-- Task goal --
Below are records; reproduce exactly the lines from the one that has "trimStart s' else s" through the one that has "String c EmptyString", ends included, and nothing more.

[Records shown — start]

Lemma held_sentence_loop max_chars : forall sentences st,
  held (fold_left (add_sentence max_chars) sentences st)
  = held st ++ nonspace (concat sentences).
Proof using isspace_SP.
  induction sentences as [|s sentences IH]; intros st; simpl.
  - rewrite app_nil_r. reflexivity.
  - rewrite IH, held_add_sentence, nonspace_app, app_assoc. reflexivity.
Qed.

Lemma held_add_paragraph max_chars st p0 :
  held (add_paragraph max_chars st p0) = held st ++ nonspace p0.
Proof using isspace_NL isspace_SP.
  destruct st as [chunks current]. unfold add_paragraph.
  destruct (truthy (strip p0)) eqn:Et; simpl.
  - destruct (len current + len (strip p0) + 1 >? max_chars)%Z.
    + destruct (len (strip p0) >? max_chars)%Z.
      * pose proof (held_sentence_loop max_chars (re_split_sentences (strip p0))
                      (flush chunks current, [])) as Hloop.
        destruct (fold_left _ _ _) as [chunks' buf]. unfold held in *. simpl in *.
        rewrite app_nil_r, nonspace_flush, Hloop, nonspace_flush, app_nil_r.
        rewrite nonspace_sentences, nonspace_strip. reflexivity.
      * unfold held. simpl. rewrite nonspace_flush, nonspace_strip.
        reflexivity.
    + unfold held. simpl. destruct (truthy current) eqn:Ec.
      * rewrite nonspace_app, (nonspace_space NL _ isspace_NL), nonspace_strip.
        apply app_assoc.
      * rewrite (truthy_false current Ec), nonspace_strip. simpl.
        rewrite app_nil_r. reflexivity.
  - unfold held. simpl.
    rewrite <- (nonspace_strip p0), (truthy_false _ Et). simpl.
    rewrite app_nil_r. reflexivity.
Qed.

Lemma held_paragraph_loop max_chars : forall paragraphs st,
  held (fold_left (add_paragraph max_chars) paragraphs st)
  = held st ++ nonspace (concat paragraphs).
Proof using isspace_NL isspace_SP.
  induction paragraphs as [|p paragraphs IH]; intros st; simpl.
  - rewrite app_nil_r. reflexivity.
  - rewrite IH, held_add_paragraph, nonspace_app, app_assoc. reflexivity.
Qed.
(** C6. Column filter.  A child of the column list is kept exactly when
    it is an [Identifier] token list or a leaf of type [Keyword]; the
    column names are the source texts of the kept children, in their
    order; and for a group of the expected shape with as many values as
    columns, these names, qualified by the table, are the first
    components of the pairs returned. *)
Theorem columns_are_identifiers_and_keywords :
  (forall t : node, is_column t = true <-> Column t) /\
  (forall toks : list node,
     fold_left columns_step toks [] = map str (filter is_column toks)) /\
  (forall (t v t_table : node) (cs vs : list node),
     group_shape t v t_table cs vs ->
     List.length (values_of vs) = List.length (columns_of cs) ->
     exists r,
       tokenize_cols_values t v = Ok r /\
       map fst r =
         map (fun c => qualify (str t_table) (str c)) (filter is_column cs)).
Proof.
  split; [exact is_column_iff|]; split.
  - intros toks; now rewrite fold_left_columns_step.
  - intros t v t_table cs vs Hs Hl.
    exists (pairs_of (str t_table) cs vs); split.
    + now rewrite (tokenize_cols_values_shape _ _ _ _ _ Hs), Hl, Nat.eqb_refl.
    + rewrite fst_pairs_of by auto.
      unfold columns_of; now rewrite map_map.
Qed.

[Records shown — finish]
[Records shown — start]

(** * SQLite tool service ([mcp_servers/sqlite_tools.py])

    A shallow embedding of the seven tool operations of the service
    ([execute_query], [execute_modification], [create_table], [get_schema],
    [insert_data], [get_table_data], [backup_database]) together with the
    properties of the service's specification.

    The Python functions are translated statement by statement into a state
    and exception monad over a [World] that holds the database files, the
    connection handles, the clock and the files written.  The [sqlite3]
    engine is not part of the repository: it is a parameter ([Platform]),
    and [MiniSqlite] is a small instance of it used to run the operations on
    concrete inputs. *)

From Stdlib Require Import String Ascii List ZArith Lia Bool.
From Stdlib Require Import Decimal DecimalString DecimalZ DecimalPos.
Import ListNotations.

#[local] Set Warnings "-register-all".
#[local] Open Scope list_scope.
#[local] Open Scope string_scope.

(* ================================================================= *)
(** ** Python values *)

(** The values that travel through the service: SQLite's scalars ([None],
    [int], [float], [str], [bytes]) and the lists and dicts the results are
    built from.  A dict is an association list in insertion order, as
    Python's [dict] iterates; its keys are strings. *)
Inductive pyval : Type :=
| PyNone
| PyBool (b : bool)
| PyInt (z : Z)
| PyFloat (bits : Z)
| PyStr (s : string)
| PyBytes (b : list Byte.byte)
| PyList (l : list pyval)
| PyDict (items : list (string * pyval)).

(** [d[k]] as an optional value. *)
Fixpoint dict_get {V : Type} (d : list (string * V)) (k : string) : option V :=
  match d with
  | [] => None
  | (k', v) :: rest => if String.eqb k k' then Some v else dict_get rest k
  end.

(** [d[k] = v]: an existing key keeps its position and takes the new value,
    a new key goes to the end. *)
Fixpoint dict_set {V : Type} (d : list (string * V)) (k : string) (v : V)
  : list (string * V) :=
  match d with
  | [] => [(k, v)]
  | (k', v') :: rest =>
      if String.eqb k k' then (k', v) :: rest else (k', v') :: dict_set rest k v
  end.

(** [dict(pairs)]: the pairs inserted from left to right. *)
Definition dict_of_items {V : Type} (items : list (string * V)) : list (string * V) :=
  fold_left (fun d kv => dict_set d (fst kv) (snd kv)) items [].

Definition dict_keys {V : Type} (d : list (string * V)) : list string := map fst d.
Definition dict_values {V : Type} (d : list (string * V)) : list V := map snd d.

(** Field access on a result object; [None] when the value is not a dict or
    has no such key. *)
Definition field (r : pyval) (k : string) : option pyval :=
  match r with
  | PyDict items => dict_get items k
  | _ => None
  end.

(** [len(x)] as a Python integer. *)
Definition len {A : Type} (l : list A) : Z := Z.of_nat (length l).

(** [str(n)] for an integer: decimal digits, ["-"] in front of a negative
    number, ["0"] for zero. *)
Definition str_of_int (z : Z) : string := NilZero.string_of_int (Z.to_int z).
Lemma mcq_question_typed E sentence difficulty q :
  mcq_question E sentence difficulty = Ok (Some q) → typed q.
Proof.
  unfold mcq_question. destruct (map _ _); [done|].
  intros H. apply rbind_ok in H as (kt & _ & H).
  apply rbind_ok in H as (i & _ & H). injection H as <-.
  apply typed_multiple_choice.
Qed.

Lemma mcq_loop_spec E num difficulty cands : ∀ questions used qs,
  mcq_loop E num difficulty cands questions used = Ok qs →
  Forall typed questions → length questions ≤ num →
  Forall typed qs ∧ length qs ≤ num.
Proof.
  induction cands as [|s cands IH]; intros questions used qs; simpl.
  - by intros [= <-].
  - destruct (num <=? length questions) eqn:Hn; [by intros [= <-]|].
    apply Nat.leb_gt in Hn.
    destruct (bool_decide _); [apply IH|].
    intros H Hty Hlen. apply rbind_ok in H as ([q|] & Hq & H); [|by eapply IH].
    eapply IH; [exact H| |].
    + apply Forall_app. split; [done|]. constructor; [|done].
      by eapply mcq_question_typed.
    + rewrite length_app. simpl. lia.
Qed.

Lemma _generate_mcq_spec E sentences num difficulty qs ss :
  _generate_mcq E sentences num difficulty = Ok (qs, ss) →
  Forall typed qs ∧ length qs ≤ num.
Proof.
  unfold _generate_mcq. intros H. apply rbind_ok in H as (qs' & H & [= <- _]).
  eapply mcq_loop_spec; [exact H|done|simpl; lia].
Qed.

[Records shown — finish]
[Records shown — start]

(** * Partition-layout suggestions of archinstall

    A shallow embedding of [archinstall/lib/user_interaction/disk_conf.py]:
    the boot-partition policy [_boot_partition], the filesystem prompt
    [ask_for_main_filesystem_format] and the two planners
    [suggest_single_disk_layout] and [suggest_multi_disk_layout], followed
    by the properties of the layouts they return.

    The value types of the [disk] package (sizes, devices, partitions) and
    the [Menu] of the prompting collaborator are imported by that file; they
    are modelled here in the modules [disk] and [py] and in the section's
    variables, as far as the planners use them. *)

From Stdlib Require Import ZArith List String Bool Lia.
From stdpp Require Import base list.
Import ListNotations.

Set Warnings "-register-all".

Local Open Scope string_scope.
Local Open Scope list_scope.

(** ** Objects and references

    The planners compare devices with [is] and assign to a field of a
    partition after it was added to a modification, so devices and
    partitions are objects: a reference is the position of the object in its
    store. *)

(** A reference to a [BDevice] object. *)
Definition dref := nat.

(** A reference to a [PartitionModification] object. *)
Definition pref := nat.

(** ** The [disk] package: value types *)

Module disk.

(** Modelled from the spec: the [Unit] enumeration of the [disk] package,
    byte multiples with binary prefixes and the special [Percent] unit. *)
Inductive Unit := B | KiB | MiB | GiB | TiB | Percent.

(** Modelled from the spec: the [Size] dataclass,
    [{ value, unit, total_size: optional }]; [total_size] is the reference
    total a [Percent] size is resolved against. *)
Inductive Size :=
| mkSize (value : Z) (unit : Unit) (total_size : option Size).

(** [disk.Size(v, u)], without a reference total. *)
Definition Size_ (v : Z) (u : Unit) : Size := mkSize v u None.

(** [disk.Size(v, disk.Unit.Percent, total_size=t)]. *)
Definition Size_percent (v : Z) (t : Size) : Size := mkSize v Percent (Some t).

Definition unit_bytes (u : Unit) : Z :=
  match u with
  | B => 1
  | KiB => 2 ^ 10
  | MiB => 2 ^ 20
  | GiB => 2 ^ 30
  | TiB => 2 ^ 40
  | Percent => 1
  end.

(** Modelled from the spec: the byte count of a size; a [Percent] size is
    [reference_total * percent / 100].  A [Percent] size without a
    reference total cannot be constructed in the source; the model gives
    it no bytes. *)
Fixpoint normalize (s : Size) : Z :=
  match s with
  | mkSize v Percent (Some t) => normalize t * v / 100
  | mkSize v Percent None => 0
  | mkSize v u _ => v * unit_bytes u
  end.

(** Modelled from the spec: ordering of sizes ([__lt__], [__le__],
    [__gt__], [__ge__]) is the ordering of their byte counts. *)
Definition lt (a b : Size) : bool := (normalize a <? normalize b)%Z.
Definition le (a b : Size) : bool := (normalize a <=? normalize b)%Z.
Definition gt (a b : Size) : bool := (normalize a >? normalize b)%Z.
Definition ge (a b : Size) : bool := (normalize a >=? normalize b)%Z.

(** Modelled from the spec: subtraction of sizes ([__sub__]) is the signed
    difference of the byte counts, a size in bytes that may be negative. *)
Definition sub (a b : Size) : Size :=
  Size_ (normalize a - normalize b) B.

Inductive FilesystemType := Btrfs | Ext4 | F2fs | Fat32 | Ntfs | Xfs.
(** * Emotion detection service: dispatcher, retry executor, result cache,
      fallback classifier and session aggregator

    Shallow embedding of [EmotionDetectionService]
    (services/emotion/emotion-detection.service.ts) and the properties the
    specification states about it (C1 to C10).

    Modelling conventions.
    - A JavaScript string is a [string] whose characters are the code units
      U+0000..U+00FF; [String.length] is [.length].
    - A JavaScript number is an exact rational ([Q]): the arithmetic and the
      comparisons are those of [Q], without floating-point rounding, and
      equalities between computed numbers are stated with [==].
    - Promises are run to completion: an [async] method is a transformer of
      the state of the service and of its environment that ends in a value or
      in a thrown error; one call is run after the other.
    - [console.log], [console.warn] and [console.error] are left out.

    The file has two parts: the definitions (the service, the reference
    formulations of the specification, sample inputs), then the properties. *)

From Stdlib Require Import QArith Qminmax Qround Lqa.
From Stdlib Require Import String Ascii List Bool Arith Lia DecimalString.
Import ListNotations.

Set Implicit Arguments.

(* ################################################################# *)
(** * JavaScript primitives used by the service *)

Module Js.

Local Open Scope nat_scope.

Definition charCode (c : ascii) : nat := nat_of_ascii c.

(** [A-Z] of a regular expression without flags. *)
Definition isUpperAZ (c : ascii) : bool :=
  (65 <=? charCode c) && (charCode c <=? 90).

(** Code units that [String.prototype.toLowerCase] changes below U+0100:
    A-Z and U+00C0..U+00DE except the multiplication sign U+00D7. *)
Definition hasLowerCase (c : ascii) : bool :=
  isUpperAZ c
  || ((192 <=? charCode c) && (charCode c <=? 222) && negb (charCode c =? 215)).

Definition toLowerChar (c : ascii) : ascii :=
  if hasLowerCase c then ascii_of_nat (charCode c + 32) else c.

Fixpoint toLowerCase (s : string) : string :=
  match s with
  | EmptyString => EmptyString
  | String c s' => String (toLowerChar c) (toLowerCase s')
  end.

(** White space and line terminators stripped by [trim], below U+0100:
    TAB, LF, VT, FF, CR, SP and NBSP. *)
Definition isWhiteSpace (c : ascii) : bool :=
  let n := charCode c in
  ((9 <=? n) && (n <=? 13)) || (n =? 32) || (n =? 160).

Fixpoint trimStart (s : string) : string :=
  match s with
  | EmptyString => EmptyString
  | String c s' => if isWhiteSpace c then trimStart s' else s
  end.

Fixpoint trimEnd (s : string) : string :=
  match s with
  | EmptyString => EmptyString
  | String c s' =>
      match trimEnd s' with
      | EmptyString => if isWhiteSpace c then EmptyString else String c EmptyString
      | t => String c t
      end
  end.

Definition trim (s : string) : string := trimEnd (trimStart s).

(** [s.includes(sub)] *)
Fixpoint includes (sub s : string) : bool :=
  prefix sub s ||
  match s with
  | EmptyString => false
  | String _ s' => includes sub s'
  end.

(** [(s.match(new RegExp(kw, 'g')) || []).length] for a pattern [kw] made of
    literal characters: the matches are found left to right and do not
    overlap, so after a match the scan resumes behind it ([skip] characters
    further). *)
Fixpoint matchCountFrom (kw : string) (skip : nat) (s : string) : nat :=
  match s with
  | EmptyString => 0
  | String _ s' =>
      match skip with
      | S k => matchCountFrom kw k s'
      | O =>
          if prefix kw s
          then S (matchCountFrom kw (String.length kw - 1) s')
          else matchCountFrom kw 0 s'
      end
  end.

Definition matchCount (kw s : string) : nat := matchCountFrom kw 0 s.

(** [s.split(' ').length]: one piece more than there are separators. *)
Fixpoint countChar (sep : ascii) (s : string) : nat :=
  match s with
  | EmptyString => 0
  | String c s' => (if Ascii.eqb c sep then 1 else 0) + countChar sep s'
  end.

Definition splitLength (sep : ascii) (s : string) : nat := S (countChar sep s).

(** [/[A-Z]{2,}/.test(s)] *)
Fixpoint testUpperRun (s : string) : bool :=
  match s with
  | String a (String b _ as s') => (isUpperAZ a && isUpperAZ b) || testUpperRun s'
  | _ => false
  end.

[Records shown — finish]

-- Solution --
  | String c s' => if isWhiteSpace c then trimStart s' else s
  end.

Fixpoint trimEnd (s : string) : string :=
  match s with
  | EmptyString => EmptyString
  | String c s' =>
      match trimEnd s' with
      | EmptyString => if isWhiteSpace c then EmptyString else String c EmptyString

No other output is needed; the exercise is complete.